#### AIM OF THE TASK
Extract exactly those lines that lie between the start of the material and the line with "From S2P Require Import Prelude", including both boundary lines and no others.

#### SOURCE DATA
(* ===== verification/SocketcandAcks.v ===== *)
(** * Whose acknowledgement it is

    OPEN_ACK names only the interface, so the bridge gives it to the connection
    that has waited longest for that interface.  As long as the clients that wait
    stay, that is the one whose OPEN the hub answers.  First the queue of requests
    and what each operation does to it, then histories. *)

From Stdlib Require Import String Sorting.Sorted.
From S2P Require Import Prelude CString Wire Codec HelloMessage RegisterMessage OpenMessage ListMessage FrameMessage TxnMessage TxnStepsMessage IfconfigMessage ControlPlane InterfaceName StepRing IsotpLink TransactionRunner MirrorTheorems.
From S2P Require Import AsciiFramer SocketcandCodec SocketcandBridge SocketcandBytes.

(** ** A queue of requests over the slots of the table *)

(** What matters of a slot. *)
Record okey := { k_live : bool; k_id : Z; k_state : TSOCKETCAND_OPEN_STATE; k_iface : Z; k_seq : Z }.
Definition open_key (c : SocketcandConnection) : okey :=
  {| k_live := co_in_use c; k_id := co_connection_id c; k_state := co_open_state c; k_iface := co_interface_id c; k_seq := co_open_seq c |}.
Definition open_keys (self : SocketcandBridge) : list okey := open_key <$> ct_connections (sb_connections self).

Definition waits (k : okey) : Prop := k_live k = true ∧ (k_state k = kSOCKETCAND_OPEN_PENDING_WRITE ∨ k_state k = kSOCKETCAND_OPEN_PENDING_READ).
Definition asked_state (m : OpenMessage) : TSOCKETCAND_OPEN_STATE :=
  if has_flag (open_flags m) OPEN_FLAG_WANT_WRITE then kSOCKETCAND_OPEN_PENDING_WRITE else kSOCKETCAND_OPEN_PENDING_READ.

(** Slot and OPEN: the slot waits for the answer to that OPEN. *)
Definition request : Type := nat * OpenMessage.
Definition waits_for (K : list okey) (x : request) : Prop := ∃ k, K !! x.1 = Some k ∧ k_live k = true ∧ k_state k = asked_state x.2 ∧ k_iface k = open_interface_id x.2.
Definition seq_of (K : list okey) (j : nat) : Z := default 0 (k_seq <$> K !! j).

(** The requests in the order they were sent, one for each slot that waits, the slot [j] left aside. *)
Record fifo_but (j : option nat) (K : list okey) (next : Z) (Q : list request) : Prop := {
  ff_waits : Forall (waits_for K) Q;
  ff_order : StronglySorted (λ x y, seq_of K x.1 < seq_of K y.1) Q;
  ff_all : ∀ i k, K !! i = Some k → waits k → Some i ≠ j → i ∈ Q.*1;
  ff_next : Forall (λ x, seq_of K x.1 ≤ next) Q;
}.
Notation fifo := (fifo_but None).

Lemma seq_of_ne K i j k : i ≠ j → seq_of (<[i := k]> K) j = seq_of K j.
Proof. intros Hne. unfold seq_of. by rewrite list_lookup_insert_ne. Qed.

Lemma waits_for_ne K i k x : i ≠ x.1 → waits_for K x → waits_for (<[i := k]> K) x.
Proof. intros Hne (k0 & Hk & H). exists k0. by rewrite list_lookup_insert_ne. Qed.

Lemma sorted_ext {A} (R R' : A → A → Prop) l : (∀ x y, x ∈ l → y ∈ l → R x y → R' x y) → StronglySorted R l → StronglySorted R' l.
Proof.
  intros H Hs. induction Hs as [|x l Hs IH Hall]; constructor.
  - apply IH. intros a b Ha Hb. apply H; by apply list_elem_of_further.
  - rewrite Forall_forall in *. intros y Hy. apply H; [apply list_elem_of_here|by apply list_elem_of_further|by apply Hall].
Qed.

Lemma sorted_snoc {A} (R : A → A → Prop) l x : StronglySorted R l → Forall (λ y, R y x) l → StronglySorted R (l ++ [x]).
Proof.
  intros Hs. induction Hs as [|y l Hs IH Hall]; intros Hx; cbn; [by repeat constructor|]. inversion_clear Hx. constructor; [by apply IH|]. apply Forall_app. split; [done|]. by constructor.
Qed.

(** A slot that is not in the queue changes and does not wait. *)
Lemma fifo_other j K next Q i k : fifo_but j K next Q → (j = None ∨ j = Some i) → i ∉ Q.*1 → ¬ waits k → fifo (<[i := k]> K) next Q.
Proof.
  intros [H1 H2 H3 H4] Hj Hi Hk. assert (∀ x, x ∈ Q → i ≠ x.1) as Hne by (intros x Hx ->; apply Hi; by apply list_elem_of_fmap_2).
  split.
  - rewrite Forall_forall in *. intros x Hx. apply waits_for_ne; [by apply Hne|by apply H1].
  - eapply sorted_ext; [|exact H2]. intros x y Hx Hy. cbn. rewrite !seq_of_ne by (by apply Hne). done.
  - intros i' k' [(-> & <- & _)|(Hn & Hl)]%list_lookup_insert_Some Hw _; [done|]. apply (H3 i' k'); [done|done|]. destruct Hj as [->| ->]; congruence.
  - rewrite Forall_forall in *. intros x Hx. cbn. rewrite seq_of_ne by (by apply Hne). by apply H4.
Qed.

(** A slot that is not in the queue sends a request. *)
Lemma fifo_sent j K next Q i k m : fifo_but j K next Q → (j = None ∨ j = Some i) → i ∉ Q.*1 → (i < length K)%nat →
  k_live k = true → k_state k = asked_state m → k_iface k = open_interface_id m → k_seq k = next + 1 → fifo (<[i := k]> K) (next + 1) (Q ++ [(i, m)]).
Proof.
  intros [H1 H2 H3 H4] Hj Hi Hlen Hl Hs Hf Hseq. assert (∀ x, x ∈ Q → i ≠ x.1) as Hne by (intros x Hx ->; apply Hi; by apply list_elem_of_fmap_2).
  assert ((<[i := k]> K) !! i = Some k) as Hself by (by apply list_lookup_insert_eq). assert (seq_of (<[i := k]> K) i = next + 1) as Hsq by (unfold seq_of; by rewrite Hself).
  split.
  - apply Forall_app. split; [|constructor; [by exists k|done]]. rewrite Forall_forall in *. intros x Hx. apply waits_for_ne; [by apply Hne|by apply H1].
  - apply sorted_snoc.
    + eapply sorted_ext; [|exact H2]. intros x y Hx Hy. cbn. rewrite !seq_of_ne by (by apply Hne). done.
    + rewrite Forall_forall in *. intros x Hx. cbn. rewrite seq_of_ne by (by apply Hne). specialize (H4 x Hx). lia.
  - intros i' k' [(-> & <- & _)|(Hn & Hk)]%list_lookup_insert_Some Hw _; rewrite fmap_app, elem_of_app; [right; by apply list_elem_of_singleton|left].
    apply (H3 i' k'); [done|done|]. destruct Hj as [->| ->]; congruence.
  - apply Forall_app. split; [|constructor; [cbn; lia|done]]. rewrite Forall_forall in *. intros x Hx. cbn. rewrite seq_of_ne by (by apply Hne). specialize (H4 x Hx). lia.
Qed.

(** The first request is answered. *)
Lemma fifo_tail K next j m Q : fifo K next ((j, m) :: Q) → fifo_but (Some j) K next Q ∧ j ∉ Q.*1.
Proof.
  intros [H1 H2 H3 H4]. inversion_clear H1. inversion_clear H2 as [|? ? Hs Hall]. inversion_clear H4. split; [split; try done|].
  - intros i k Hk Hw Hi. destruct (proj1 (elem_of_cons _ _ _) (H3 i k Hk Hw ltac:(done))) as [He|]; [|done]. cbn in He. congruence.
  - intros (y & Hy & Hin)%list_elem_of_fmap. rewrite Forall_forall in Hall. specialize (Hall y Hin). cbn in Hall. rewrite <- Hy in Hall. lia.
Qed.

(** ** The oldest of the table *)

Lemma oldest_keeps eligible seq n j s l : (∀ i c, l !! i = Some c → eligible c = true → s ≤ seq c) → oldest_loop eligible seq n (Some (j, s)) l = Some j.
Proof.
  revert n. induction l as [|c l IH]; intros n H; cbn [oldest_loop]; [done|]. destruct (eligible c) eqn:He; cbn [andb].
  - specialize (H 0%nat c eq_refl He) as Hc. rewrite (proj2 (Z.ltb_ge _ _)) by lia. apply IH. intros i c'. apply (H (S i) c').
  - apply IH. intros i c'. apply (H (S i) c').
Qed.

Lemma oldest_first eligible seq n o j c l :
  l !! j = Some c → eligible c = true → (∀ i c', l !! i = Some c' → eligible c' = true → i ≠ j → seq c < seq c') →
  match o with Some (_, s) => seq c < s | None => True end → oldest_loop eligible seq n o l = Some (n + j)%nat.
Proof.
  revert n o j. induction l as [|x l IH]; intros n o j Hj He Hmin Ho; [done|]. cbn [oldest_loop]. destruct j as [|j].
  - injection Hj as ->. rewrite He. cbn [andb]. replace (match o with Some (_, s) => seq c <? s | None => true end) with true
      by (destruct o as [[? s]|]; [symmetry; by apply Z.ltb_lt|done]).
    rewrite Nat.add_0_r. apply oldest_keeps. intros i c' Hi Hc'. specialize (Hmin (S i) c' Hi Hc' ltac:(lia)). lia.
  - replace (n + S j)%nat with (S n + j)%nat by lia. apply IH; [done|done| |].
    + intros i c' Hi Hc' Hne. apply (Hmin (S i) c'); [done|done|lia].
    + destruct (eligible x) eqn:Hx; cbn [andb]; [|done]. specialize (Hmin 0%nat x eq_refl Hx ltac:(lia)). destruct o as [[? s]|]; [|done]. by destruct (seq x <? s).
Qed.

(** The answer goes to the slot whose request is the first. *)
Lemma pending_head self next j m Q : fifo (open_keys self) next ((j, m) :: Q) → ConnectionTable_FindPendingOpen (sb_connections self) (open_interface_id m) = Some j.
Proof.
  intros Hff. pose proof Hff as [H1 H2 H3 _]. inversion_clear H1 as [|? ? (k & Hk & Hlive & Hst & Hif) _]. cbn [fst snd] in *. inversion_clear H2 as [|? ? _ Hall].
  unfold open_keys in Hk. apply list_lookup_fmap_Some_1 in Hk as (c & -> & Hc). cbn in Hlive, Hst, Hif.
  assert (seq_of (open_keys self) j = co_open_seq c) as Hseq by (unfold seq_of, open_keys; by rewrite list_lookup_fmap, Hc).
  unfold ConnectionTable_FindPendingOpen. apply (oldest_first _ _ 0 None j c); [done| | |done].
  - unfold awaits_open, is_pending. rewrite Hlive, Hif, Hst, Z.eqb_refl. unfold asked_state. by destruct (has_flag _ _).
  - intros i c' Hc' Hw Hne. unfold awaits_open, is_pending in Hw. apply andb_true_iff in Hw as [[Hl Hi]%andb_true_iff Hp]. rewrite orb_true_iff, !bool_decide_eq_true in Hp.
    assert (open_keys self !! i = Some (open_key c')) as Hki by (unfold open_keys; by rewrite list_lookup_fmap, Hc').
    pose proof (H3 i _ Hki (conj Hl Hp) ltac:(done)) as Hin. cbn in Hin. apply elem_of_cons in Hin as [|(y & Hy & Hin)%list_elem_of_fmap]; [congruence|].
    rewrite Forall_forall in Hall. specialize (Hall y Hin). cbn in Hall. rewrite <- Hy, Hseq in Hall. unfold seq_of in Hall. rewrite Hki in Hall. exact Hall.
Qed.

#### WRITTEN ANSWER
(* ===== verification/SocketcandAcks.v ===== *)
(** * Whose acknowledgement it is

    OPEN_ACK names only the interface, so the bridge gives it to the connection
    that has waited longest for that interface.  As long as the clients that wait
    stay, that is the one whose OPEN the hub answers.  First the queue of requests
    and what each operation does to it, then histories. *)

From Stdlib Require Import String Sorting.Sorted.
From S2P Require Import Prelude CString Wire Codec HelloMessage RegisterMessage OpenMessage ListMessage FrameMessage TxnMessage TxnStepsMessage IfconfigMessage ControlPlane InterfaceName StepRing IsotpLink TransactionRunner MirrorTheorems.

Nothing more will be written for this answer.